Нетерпимость, разумеется, и по отношению к самому авангарду. Александр Бенуа считал, что «футуризм – не простая штука, не простой вызов, а это один из актов самоутверждения того начала, которое имеет своим именем мерзость и запустение».
Едва ли не резче высказывался Дмитрий Мережковский: «Футуризм – это имя Грядущего хама. Встречайте же его, господа эстеты, академики. Вам от него не уйти никуда. Вы родили его, он вышел, как Ева из ребра Адама, и не спасет от него вас никакая культура, – что хочет, то сделает. Кидайтесь же под ноги хаму Грядущему». Самое пикантное здесь, что и Бенуа, и Мережковский процитированы в статье одного из лидеров авангарда, Казимира Малевича, чей «Черный квадрат», обозначающий бездну, пустоту, в которую предстоит заглянуть всем, обнаружив ее и в себе, стал наиболее известным знаком направления. Работы же других выдающихся художников авангарда знают в основном ценители.
Советская власть, распахнувшая по недосмотру свои объятия революционерам от искусства, быстро – к середине двадцатых годов – спохватилась, насторожилась.
Предпочла традиционные направления. Возвеличила Репина, не принявшего новую власть.
Про футуристов – или «будетлян», как называл их Велимир Хлебников, – у нас долгие годы знали лишь в связи с Маяковским. Причем про футуристический – самый оригинально талантливый – период в работе лучшего, по официальному признанию, поэта говорили глухо. В молодости Маяковский с друзьями-футуристами предлагали бросить Пушкина с «корабля современности». Сейчас, похоже, с этого метафорического корабля пытаются бросить, наоборот, Маяковского как назначенного Сталиным классика…
Все повторяется. Уменьшается только масштаб ниспровергателей.
В спорте не было и не могло быть явлений, течений и направлений, сейсмографирующих особенности времени.
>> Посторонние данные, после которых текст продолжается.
(* ===== verification/PeerManagerFacts.v ===== *)
(** * Facts about the peer manager

    The invariant of the manager and what it gives: whatever connections,
    timers, the network and the application do, the table of established links
    never refers to a destroyed connection as long as no peer presents the zero
    identifier, and the re-entrance through [on_peer_closed] ends.  Then the
    dial race, the reconnect delays, the gossip of node names, and the
    behaviours that break the contract. *)
From Stdlib Require Import ZArith Lia.
From Stdlib.Strings Require Import Byte.
From stdpp Require Import base gmap sets list strings numbers option.
From S2P Require Import Prelude PeerId Wire Config Crypto Identity Gossip Membership PeerConnection PeerManager.

Module manager_facts.
Import peer_manager.

(** ** Counting established connections *)

Definition est (w : t) : gset ptr :=
  dom (filter (λ pc, c_state pc.2 = peer_connection.Established) (objects w)).

Definition live (w : t) : nat := size (est w).

Lemma elem_of_est w p :
  p ∈ est w ↔ ∃ c, objects w !! p = Some c ∧ c_state c = peer_connection.Established.
Proof. unfold est. rewrite elem_of_dom. unfold is_Some. by setoid_rewrite map_lookup_filter_Some. Qed.

Lemma live_objects w : (live w ≤ size (objects w))%nat.
Proof. unfold live, est. rewrite size_dom. apply map_size_filter. Qed.

Lemma live_le w w' : est w' ⊆ est w → (live w' ≤ live w)%nat.
Proof. intros H. unfold live. by apply subseteq_size. Qed.

Lemma live_lt w w' p : est w' ⊆ est w → p ∈ est w → p ∉ est w' → (live w' < live w)%nat.
Proof. intros ???. unfold live. apply subset_size. set_solver. Qed.

(** ** The invariant *)

Section facts.

Context {Sod : Sodium} (cfg_ : mesh_config) (self_ : local_identity) (clk : nat → Z).

(** [X] holds of the links that may be dead: none, or the one being closed. *)
Record inv_but (X : ptr → Prop) (w : t) : Prop := {
  inv_estab : ∀ k p, estab_ w !! k = Some p → is_zero k = false ∧ ∃ c,
    objects w !! p = Some c ∧ c_id c = k ∧ (X p ∨ c_state c = peer_connection.Established);
  inv_ids : ∀ k r, records_ w !! k = Some r → r_id r = k;
  inv_connected : ∀ k r, records_ w !! k = Some r → state r = Connected →
    ∃ p, estab_ w !! k = Some p ∧ r_conn r = Some p;
  inv_links : ∀ k r p, records_ w !! k = Some r → r_conn r = Some p → (p < next_ptr (env w))%nat;
  inv_reap : ∀ p, p ∈ reap_ w → (p < next_ptr (env w))%nat ∧
    ∀ c, objects w !! p = Some c → c_state c = peer_connection.Dead;
  inv_conns : ∀ p, p ∈ conns_ w → is_Some (objects w !! p);
  inv_fresh : ∀ p, is_Some (objects w !! p) → (p < next_ptr (env w))%nat;
  inv_dangled : dangled (obs w) = false;
  inv_static : staticPeers cfg_ = [] → static_targets_ w = [] ∧ invalidated (obs w) = false;
}.

Definition inv : t → Prop := inv_but (λ _, False).

(** The connection at [p] is dead and its owner is about to hear of it. *)
Definition dying (p : ptr) (w : t) : Prop :=
  inv_but (.= p) w ∧ ∃ c, objects w !! p = Some c ∧ c_state c = peer_connection.Dead.

(** No record refers to the connection at [p], which has no identifier yet. *)
Definition unclaimed (p : ptr) (w : t) : Prop :=
  (∀ k r, records_ w !! k = Some r → r_conn r ≠ Some p) ∧
  ∃ c, objects w !! p = Some c ∧ is_zero (c_id c) = true.

(** During a call objects stay, keep their identifier, and at most die; walks
    over [conns_] are not begun or ended. *)
Definition later (w w' : t) : Prop := walking (obs w') = walking (obs w) ∧
  ∀ p c, objects w !! p = Some c → ∃ c', objects w' !! p = Some c' ∧ c_id c' = c_id c ∧
    (c_state c' = c_state c ∨ c_state c' = peer_connection.Dead).

Definition pre (k : nat) (w : t) : Prop := inv w ∧ (live w ≤ k)%nat ∧ starved (obs w) = false.

Definition good (k : nat) (w w' : t) : Prop := pre k w' ∧ later w w'.

(** A call that does its work from any state of the invariant. *)
Definition ok {A} (k : nat) (m : M A) : Prop := ∀ w, pre k w → good k w (m w).2.

(** A call that does not touch connections or [estab_]. *)
Definition calm {A} (m : M A) : Prop := ∀ w, inv w →
  inv (m w).2 ∧ objects (m w).2 = objects w ∧ estab_ (m w).2 = estab_ w ∧
  starved (obs (m w).2) = starved (obs w) ∧ walking (obs (m w).2) = walking (obs w).

#[global] Instance later_refl : Reflexive later.
Proof. intros w. split; [done|]. eauto. Qed.

#[global] Instance later_trans : Transitive later.
Proof.
  intros w1 w2 w3 [E12 H12] [E23 H23]. split; [congruence|]. intros p c H. destruct (H12 p c H) as (c2 & H2 & Hid2 & Hst2).
  destruct (H23 p c2 H2) as (c3 & H3 & Hid3 & Hst3). exists c3. split_and!; [done|congruence|].
  destruct Hst2, Hst3; [left|right|right|right]; congruence.
Qed.

Lemma later_same w w' :
  walking (obs w') = walking (obs w) → objects w' = objects w → later w w'.
Proof. intros Ew E. split; [done|]. rewrite E. eauto. Qed.

Lemma live_same w w' : objects w' = objects w → live w' = live w.
Proof. unfold live, est. by intros ->. Qed.

(** *** Composition *)

Lemma good_refl k w : pre k w → good k w w.
Proof. intros H. split; [done|reflexivity]. Qed.

Lemma good_trans k w1 w2 w3 : good k w1 w2 → good k w2 w3 → good k w1 w3.
Proof. intros [_ H12] [Hpre H23]. split; [done|by etrans]. Qed.

Lemma good_bind {A B} k w (m : M A) (f : A → M B) :
  good k w (m w).2 → (∀ x w', m w = (x, w') → good k w w' → good k w' (f x w').2) →
  good k w ((m ≫= f) w).2.
Proof.
  unfold mbind, M_bind. destruct (m w) as [x w'] eqn:E. cbn [snd]. intros H Hf.
  destruct (Hf x w' eq_refl H) as [Hpre Hlater]. split; [done|].
  etrans; [apply H|done].
Qed.

Lemma ok_ret {A} k (x : A) : ok k (mret x).
Proof. intros w H. by apply good_refl. Qed.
Но были уже фигуры, символизирующие перепады представлений в глазах несчастных современников.
В фигуре, облаченной в теннисные одежды, различима не эмблема, однако, а конкретный человек – чемпион России граф Сумароков-Эльстон, чей облик так и просится на обложку спортивного календаря за 1913 год.
А вот существуй такого рода календарь за сезоны с 1918 по 1920 год, на его гипотетической обложке уместнее всего было увидеть человека в защитного цвета гимнастерке – первого спортивного руководителя советской страны, начальника Всевобуча, активного участника Октябрьской революции Николая Подвойского.
Сумароков, как и положено настоящему графу, эмигрировал.
Но лаун-теннис, казалось бы, обреченный на ненависть победившего класса как аристократический жанр, продолжался, и турнир по нему на кортах Сокольнического парка выглядел островком ностальгических воспоминаний, оазисом в сметаемой большевиками жизни, «осколком разбитого вдребезги».
И Надежда Тэффи потом напишет, воспроизводя в памяти тот август восемнадцатого года: «Всем хотелось быть «на людях». Одним дома было жутко. Все время надо было знать, что делается, узнавать друг о друге».
Однако под боем (в буквальном смысле) оказывалась сама теннисная аудитория – ВЧК «разгружала» Москву, выдворяя «буржуазный элемент». Поэтому присутствие на теннисных соревнованиях превращалось в пассивный протест новым властям, з диссидентство, говоря более поздним языком.
Независимые газеты закрывались, их имущество конфисковывалось. Но еженедельник «Спорт», несмотря на отсутствие бумаги и дороговизну типографских работ, продолжал выходить: «Интерес к лаун-теннису не только не упал против прежних лет, а значительно возрос… Оживленные лица, изящно-простые костюмы спортсменов солнечные блики, красиво лежащие на уютных кортах Сокольнического клуба спорта. Знакомые лица: вся спортивная Москва считает долгом отдать дань богу спорта». Мужественный корреспондент «Спорта» не скрывает общих неблагоприятных условий: питание, поездки на редко ходившем трамвае (Булгаков говорил, что в такой ситуации надо бы удивляться тому, что они вообще ходят) и т. д. (под «и т. д.» журналист зашифровал весь ужас торжества победителей).